Research Article

HIV testing in patients with end stage renal disease.

BMJ 1990; 300 doi: https://doi.org/10.1136/bmj.300.6722.447 (Published 17 February 1990) Cite this as: BMJ 1990;300:447
  1. A Stevens,
  2. J Little,
  3. S Kerr,
  4. P Kilbane,
  5. C Doherty
  1. Department of Public Health, Parkside Health Authority, London.

    Abstract

    One hundred and twenty eight British and Irish nephrologists were questioned about their policy for HIV testing of patients with end stage renal failure being considered for renal replacement therapy. A total of 101 (79%) replied.
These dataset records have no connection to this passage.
Lemma ok_update s id a a' tokens mutex :
  locks_ok s -> lk_Attempts s !! id = Some a -> at_Process a' = at_Process a -> coherent a' ->
  (forall id', mutex = OwnedBy id' <-> if Nat.eqb id' id then owns (at_Thread a') = true else lk_Mutex s = OwnedBy id') ->
  token_moves (at_Process a) (lk_Tokens s) (has_token (at_Caller a)) (has_token (at_Caller a')) tokens ->
  locks_ok (mkLocks tokens (<[id := a']> (lk_Attempts s)) mutex).
Proof.
  intros [Hco Hown Htok Hone Huniq] Ha Hp Hco' Hm Ht. split; cbn [lk_Attempts lk_Tokens lk_Mutex].
  - intros i b. rewrite lookup_insert_Some. intros [[<- <-]|[_ Hb]]; [done|eauto].
  - intros i. rewrite Hm. destruct (Nat.eqb_spec i id) as [->|Hne].
    + rewrite lookup_insert_eq. naive_solver.
    + rewrite Hown, lookup_insert_ne by done. done.
  - intros i b. rewrite lookup_insert_Some. intros [[<- <-]|[Hne Hb]].
    + destruct (Htok _ _ Ha) as (n & Hn & Hz). rewrite Hp. inversion Ht; subst.
      * exists n. split; [done|]. intros Hh. apply Hz. congruence.
      * exists 0%nat. by rewrite lookup_insert_eq.
      * exists 1%nat. rewrite lookup_insert_eq. split; [done|]. congruence.
    + destruct (Htok _ _ Hb) as (n & Hn & Hz). destruct (decide (at_Process b = at_Process a)) as [He|He].
      * inversion Ht as [|Hone'|]; subst; rewrite He.
        -- exists n. rewrite <- He. done.
        -- exists 0%nat. by rewrite lookup_insert_eq.
        -- exists 1%nat. rewrite lookup_insert_eq. split; [done|]. intros Hh. destruct Hne. by eapply Huniq.
      * exists n. inversion Ht; subst; rewrite ?lookup_insert_ne by done; done.
  - intros p n Hn. assert (Hsame : has_token (at_Caller a') = has_token (at_Caller a) -> lk_Tokens s !! p = Some n ->
      n = 1%nat \/ n = 0%nat /\ exists id0 a0, <[id := a']> (lk_Attempts s) !! id0 = Some a0 /\ at_Process a0 = p /\ has_token (at_Caller a0) = true).
    { intros Heq Hl. destruct (Hone _ _ Hl) as [->|(-> & i & b & Hb & Hbp & Hbt)]; [by left|]. right. split; [done|].
      destruct (decide (i = id)) as [->|Hne]; [|exists i, b; by rewrite lookup_insert_ne].
      exists id, a'. rewrite lookup_insert_eq. simplify_eq. rewrite Heq. done. }
    inversion Ht as [b Hb Hb' Heq|Hone' Hb Hb' Heq|Hb Hb' Heq]; subst tokens.
    + apply Hsame; [congruence|done].
    + apply lookup_insert_Some in Hn as [[<- <-]|[Hne Hn]].
      * right. split; [done|]. exists id, a'. by rewrite lookup_insert_eq.
      * destruct (Hone _ _ Hn) as [->|(-> & i & b & Hi & Hbp & Hbt)]; [by left|]. right. split; [done|].
        exists i, b. rewrite lookup_insert_ne; [done|]. intros <-. simplify_eq.
    + apply lookup_insert_Some in Hn as [[<- <-]|[Hne Hn]]; [by left|].
      destruct (Hone _ _ Hn) as [->|(-> & i & b & Hi & Hbp & Hbt)]; [by left|]. right. split; [done|].
      exists i, b. rewrite lookup_insert_ne; [done|]. intros <-. simplify_eq.
  - assert (Hnew : forall i b, lk_Attempts s !! i = Some b -> i <> id -> at_Process b = at_Process a -> has_token (at_Caller b) = true ->
      has_token (at_Caller a') = true -> False).
    { intros i b Hb Hne Hbp Hbt Hat. inversion Ht as [c Hc Hc' Heq|Hone' Hc Hc' Heq|Hc Hc' Heq]; [|destruct (Htok _ _ Hb) as (n & Hn & Hz)|congruence].
      - apply Hne. eapply Huniq; [exact Hb|exact Ha|done|done|congruence].
      - rewrite Hbp in Hn. specialize (Hz Hbt). congruence. }
    intros i b i' b'. rewrite !lookup_insert_Some. intros [[<- <-]|[Hne Hb]] [[<- <-]|[Hne' Hb']] Hpp Ht1 Ht2; [done| | |by eapply Huniq].
    + exfalso. eapply (Hnew i' b'); [done|done|congruence|done|done].
    + exfalso. eapply (Hnew i b); [done|done|congruence|done|done].
Qed.

(** A step that leaves the mutex and the token alone. *)
Lemma ok_quiet s id a a' :
  locks_ok s -> lk_Attempts s !! id = Some a -> at_Process a' = at_Process a -> coherent a' -> owns (at_Thread a') = owns (at_Thread a) ->
  has_token (at_Caller a') = has_token (at_Caller a) -> locks_ok (update s id a').
Proof.
  intros Hok Ha Hp Hc Ho Ht. unfold update. destruct s as [tokens attempts mutex]. cbn in *.
  eapply (ok_update (mkLocks tokens attempts mutex)); cbn; [done..| |rewrite Ht; constructor].
  intros id'. destruct (Nat.eqb_spec id' id) as [->|]; [|done]. rewrite Ho. pose proof (lo_owner _ Hok id) as Hown. cbn in Hown. rewrite Hown. naive_solver.
Qed.

(** ** Every step keeps it *)

Lemma owner_of s id a : locks_ok s -> lk_Attempts s !! id = Some a -> lk_Mutex s = OwnedBy id <-> owns (at_Thread a) = true.
Proof. intros Hok Ha. rewrite (lo_owner _ Hok id). naive_solver. Qed.

Lemma register_ok s p s' : locks_ok s -> register_process s p = Some s' -> locks_ok s'.
Proof.
  intros [Hco Hown Htok Hone Huniq]. unfold register_process. destruct (lk_Tokens s !! p) eqn:Hp; intros [= <-]; [done|].
  split; cbn [lk_Attempts lk_Tokens lk_Mutex]; try done.
  - intros id a Ha. destruct (Htok _ _ Ha) as (n & Hn & Hz). exists n. rewrite lookup_insert_ne; [done|]. congruence.
  - intros q n. rewrite lookup_insert_Some. intros [[<- <-]|[_ Hn]]; [by left|eauto].
Qed.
In the case of candidates for dialysis roughly one third of respondents tested only people they considered at risk of infection with HIV and nearly one fifth considered testing unnecessary. In the case of candidates for transplantation routine HIV testing was carried out by 68 of 100 nephrologists; 22 tested only patients "at risk" and 10 did not test. A positive HIV test result was considered by most but not all respondents (63/86) to exclude patients from transplantation. Twenty four of 88 nephrologists considered that HIV positivity should exclude patients from haemodialysis, but only seven of 87 would exclude such patients from peritoneal dialysis. Similar attitudes pertained for patients with end stage renal failure who refused HIV testing. Testing with the patient's knowledge and consent was the policy of two thirds of nephrologists, but a patient's signature was obtained by only 24 of 88. There should be a consensus on practice for HIV testing of patients with end stage renal failure.